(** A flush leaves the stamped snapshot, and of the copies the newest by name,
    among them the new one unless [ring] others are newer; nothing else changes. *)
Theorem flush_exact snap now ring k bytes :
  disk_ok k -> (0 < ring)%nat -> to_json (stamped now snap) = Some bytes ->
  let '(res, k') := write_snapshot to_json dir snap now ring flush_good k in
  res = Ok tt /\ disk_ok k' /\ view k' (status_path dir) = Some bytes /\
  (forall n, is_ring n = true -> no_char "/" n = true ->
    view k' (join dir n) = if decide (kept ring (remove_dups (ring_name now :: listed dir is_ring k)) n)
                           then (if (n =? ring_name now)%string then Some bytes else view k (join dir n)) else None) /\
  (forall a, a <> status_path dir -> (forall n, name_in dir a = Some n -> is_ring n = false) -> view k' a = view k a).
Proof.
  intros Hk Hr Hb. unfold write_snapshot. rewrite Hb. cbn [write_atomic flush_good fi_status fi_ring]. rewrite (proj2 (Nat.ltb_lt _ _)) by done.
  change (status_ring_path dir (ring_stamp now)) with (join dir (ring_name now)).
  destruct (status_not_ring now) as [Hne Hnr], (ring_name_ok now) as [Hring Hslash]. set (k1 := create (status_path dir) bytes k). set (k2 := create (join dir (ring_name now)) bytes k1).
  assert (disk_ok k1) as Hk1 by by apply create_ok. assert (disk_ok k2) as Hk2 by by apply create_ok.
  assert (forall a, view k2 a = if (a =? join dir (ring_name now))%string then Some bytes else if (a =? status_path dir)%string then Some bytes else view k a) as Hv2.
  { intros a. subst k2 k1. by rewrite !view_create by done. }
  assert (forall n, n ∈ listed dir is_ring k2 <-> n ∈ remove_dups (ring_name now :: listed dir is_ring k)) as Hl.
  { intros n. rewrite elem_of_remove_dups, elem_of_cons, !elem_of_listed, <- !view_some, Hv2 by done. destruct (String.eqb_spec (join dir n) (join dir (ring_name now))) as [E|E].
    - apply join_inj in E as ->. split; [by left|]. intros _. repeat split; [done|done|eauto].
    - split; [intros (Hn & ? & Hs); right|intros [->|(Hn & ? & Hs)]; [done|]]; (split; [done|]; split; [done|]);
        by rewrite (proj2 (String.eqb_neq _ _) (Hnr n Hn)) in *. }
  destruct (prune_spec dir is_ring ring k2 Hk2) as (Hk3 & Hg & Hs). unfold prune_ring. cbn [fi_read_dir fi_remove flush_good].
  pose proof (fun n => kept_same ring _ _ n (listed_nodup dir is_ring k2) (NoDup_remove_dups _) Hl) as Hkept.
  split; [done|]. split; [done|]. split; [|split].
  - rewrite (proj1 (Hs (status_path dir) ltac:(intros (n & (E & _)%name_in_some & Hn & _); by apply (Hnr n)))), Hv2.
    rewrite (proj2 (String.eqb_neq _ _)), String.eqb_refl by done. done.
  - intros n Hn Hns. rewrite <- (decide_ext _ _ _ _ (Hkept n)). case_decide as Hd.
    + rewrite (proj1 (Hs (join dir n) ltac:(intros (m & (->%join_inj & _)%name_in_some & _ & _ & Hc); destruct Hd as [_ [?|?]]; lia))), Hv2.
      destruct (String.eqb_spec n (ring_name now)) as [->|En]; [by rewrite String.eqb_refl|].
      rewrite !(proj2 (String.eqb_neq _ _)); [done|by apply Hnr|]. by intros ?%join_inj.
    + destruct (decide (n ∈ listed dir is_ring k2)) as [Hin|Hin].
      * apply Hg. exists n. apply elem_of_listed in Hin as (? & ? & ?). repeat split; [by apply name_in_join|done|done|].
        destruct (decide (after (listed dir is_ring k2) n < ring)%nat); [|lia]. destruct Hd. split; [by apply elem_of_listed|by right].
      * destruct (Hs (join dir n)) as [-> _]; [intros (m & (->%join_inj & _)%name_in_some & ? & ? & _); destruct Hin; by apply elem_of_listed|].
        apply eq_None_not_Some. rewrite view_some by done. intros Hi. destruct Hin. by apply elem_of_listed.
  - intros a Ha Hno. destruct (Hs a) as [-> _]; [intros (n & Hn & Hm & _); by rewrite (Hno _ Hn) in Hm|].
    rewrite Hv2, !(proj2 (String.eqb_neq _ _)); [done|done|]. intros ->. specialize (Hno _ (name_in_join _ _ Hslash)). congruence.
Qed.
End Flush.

==

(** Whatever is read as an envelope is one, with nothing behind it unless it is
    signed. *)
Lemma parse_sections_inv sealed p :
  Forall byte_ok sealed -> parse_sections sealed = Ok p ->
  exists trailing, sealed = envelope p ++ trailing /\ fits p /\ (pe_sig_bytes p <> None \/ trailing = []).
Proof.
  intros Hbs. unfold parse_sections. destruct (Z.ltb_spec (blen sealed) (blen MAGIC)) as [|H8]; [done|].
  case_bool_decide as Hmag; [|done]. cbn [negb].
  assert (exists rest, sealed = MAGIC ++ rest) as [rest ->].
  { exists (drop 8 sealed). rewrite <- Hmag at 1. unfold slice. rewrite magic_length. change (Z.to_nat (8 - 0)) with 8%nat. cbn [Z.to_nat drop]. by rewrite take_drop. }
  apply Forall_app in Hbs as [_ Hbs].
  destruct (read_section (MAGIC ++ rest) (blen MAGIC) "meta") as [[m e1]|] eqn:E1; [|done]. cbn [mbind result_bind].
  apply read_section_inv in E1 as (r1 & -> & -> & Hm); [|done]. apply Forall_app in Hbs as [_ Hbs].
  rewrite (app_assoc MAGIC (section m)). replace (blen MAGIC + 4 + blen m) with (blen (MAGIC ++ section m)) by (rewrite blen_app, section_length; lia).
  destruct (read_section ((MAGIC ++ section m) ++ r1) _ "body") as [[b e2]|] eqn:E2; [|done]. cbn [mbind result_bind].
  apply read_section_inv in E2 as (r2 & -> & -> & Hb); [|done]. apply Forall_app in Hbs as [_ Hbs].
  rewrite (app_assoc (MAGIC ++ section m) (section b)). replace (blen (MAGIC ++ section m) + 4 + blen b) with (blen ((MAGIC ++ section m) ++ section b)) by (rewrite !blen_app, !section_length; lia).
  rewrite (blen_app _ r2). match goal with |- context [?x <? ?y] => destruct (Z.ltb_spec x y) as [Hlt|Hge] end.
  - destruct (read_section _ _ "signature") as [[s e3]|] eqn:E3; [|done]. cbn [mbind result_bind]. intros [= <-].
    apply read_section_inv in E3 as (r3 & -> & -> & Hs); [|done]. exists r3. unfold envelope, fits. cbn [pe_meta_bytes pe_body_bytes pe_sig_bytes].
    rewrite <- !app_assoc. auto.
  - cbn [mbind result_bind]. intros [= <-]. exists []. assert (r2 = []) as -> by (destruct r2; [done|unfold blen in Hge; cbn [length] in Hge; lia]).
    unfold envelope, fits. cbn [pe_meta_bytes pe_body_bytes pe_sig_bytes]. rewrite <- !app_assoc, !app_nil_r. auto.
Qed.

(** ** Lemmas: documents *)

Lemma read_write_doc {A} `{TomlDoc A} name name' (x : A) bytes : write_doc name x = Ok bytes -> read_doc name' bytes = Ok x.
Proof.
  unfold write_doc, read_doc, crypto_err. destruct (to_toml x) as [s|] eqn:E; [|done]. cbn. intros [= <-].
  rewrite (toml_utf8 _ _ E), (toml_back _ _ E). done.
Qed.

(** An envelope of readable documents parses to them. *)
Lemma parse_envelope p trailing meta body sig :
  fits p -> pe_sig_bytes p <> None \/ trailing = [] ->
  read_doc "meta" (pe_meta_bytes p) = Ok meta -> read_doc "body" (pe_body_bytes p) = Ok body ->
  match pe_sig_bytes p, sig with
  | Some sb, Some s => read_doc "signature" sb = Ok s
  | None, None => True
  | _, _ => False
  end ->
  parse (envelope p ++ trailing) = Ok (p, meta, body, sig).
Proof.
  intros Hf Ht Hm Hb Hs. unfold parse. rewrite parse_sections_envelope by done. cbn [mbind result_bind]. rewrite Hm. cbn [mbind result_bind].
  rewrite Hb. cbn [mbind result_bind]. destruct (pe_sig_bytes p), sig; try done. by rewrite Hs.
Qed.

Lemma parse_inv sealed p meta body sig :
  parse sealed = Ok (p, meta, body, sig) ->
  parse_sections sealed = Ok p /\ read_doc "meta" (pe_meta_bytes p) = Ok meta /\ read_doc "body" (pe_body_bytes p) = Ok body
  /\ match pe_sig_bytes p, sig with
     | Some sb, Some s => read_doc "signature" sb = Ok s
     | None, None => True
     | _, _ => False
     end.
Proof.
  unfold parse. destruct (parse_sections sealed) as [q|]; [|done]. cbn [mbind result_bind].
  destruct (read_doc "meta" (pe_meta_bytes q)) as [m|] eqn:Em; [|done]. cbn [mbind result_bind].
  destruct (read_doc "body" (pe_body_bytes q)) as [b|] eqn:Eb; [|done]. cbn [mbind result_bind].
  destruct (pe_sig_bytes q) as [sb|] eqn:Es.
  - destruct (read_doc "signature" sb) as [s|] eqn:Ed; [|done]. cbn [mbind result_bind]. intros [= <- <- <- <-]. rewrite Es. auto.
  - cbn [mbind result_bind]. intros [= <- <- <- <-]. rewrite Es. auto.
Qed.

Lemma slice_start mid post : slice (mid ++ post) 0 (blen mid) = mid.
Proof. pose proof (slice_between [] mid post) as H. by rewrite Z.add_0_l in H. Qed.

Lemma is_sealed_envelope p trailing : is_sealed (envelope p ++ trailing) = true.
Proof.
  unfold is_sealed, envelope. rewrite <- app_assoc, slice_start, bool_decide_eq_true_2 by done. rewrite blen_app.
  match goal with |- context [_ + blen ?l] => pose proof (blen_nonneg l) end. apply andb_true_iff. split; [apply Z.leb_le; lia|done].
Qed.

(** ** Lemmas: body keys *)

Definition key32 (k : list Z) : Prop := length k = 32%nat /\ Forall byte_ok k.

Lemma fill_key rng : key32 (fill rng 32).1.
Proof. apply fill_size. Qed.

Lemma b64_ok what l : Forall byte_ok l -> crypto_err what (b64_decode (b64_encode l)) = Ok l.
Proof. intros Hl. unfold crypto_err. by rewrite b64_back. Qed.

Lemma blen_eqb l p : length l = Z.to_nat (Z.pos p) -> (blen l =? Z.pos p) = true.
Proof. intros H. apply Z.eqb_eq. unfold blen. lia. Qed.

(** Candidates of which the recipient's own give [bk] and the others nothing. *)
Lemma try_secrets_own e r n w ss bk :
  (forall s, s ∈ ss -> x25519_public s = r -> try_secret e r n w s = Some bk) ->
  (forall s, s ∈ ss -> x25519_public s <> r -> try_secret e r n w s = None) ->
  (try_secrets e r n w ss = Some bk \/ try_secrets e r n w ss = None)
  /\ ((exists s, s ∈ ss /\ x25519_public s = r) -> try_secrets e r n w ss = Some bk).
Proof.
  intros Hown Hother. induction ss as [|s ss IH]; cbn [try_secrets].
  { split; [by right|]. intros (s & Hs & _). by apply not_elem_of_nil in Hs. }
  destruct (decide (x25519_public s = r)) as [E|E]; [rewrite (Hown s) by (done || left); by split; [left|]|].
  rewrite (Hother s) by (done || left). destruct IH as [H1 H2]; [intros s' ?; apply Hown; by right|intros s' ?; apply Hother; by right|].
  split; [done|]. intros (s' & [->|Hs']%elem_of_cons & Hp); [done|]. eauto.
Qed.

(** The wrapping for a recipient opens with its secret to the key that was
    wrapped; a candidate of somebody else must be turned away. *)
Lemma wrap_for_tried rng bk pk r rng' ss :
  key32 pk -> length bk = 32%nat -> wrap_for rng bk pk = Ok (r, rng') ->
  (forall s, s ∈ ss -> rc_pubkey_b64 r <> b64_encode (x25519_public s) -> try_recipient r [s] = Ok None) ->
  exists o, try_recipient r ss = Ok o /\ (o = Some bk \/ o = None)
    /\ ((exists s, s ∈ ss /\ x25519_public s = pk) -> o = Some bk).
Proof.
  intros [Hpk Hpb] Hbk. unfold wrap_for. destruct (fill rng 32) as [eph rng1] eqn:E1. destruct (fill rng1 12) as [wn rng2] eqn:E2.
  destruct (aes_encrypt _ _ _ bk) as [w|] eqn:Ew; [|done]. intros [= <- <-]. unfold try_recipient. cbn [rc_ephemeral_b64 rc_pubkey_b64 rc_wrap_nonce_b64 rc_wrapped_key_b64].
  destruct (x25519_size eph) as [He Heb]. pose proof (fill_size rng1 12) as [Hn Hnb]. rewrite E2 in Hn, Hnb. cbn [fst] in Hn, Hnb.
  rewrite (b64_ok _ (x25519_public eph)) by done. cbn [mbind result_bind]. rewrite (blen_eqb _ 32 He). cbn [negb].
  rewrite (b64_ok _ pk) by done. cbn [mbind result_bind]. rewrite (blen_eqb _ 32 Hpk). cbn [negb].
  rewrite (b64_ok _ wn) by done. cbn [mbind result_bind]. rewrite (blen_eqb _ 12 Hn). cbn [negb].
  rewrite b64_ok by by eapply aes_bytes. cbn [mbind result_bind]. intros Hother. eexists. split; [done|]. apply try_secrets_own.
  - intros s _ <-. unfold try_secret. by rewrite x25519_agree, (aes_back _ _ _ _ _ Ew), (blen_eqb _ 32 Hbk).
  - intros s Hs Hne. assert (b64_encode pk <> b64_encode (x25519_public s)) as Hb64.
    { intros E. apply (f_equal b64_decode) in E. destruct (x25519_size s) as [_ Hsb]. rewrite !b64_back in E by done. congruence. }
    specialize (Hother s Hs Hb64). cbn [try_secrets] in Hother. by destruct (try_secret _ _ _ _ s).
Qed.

--

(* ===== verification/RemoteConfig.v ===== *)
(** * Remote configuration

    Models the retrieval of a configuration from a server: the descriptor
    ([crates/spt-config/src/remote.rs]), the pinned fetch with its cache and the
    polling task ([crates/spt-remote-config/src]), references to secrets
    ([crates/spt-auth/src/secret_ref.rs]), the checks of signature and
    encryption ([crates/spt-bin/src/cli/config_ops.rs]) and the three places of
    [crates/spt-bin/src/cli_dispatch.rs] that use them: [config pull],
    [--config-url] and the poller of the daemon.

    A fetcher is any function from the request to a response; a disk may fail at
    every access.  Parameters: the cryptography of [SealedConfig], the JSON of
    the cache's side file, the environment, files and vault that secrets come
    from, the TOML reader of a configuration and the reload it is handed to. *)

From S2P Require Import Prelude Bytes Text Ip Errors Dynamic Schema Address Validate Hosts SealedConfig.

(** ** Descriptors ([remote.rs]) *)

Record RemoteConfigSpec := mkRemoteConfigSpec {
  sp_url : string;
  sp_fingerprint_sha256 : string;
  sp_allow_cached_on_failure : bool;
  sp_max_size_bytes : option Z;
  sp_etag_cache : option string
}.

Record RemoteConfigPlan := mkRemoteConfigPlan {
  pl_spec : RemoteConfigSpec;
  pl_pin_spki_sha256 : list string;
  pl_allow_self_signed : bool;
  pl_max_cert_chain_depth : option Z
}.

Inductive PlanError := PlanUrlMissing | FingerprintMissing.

▸ **WORK ITEM**: Among the lines of the records, copy out each one that contains the word "Hslash".

▸ **SOLUTION TO THE EXERCISE**:
  destruct (status_not_ring now) as [Hne Hnr], (ring_name_ok now) as [Hring Hslash]. set (k1 := create (status_path dir) bytes k). set (k2 := create (join dir (ring_name now)) bytes k1).
    rewrite Hv2, !(proj2 (String.eqb_neq _ _)); [done|done|]. intros ->. specialize (Hno _ (name_in_join _ _ Hslash)). congruence.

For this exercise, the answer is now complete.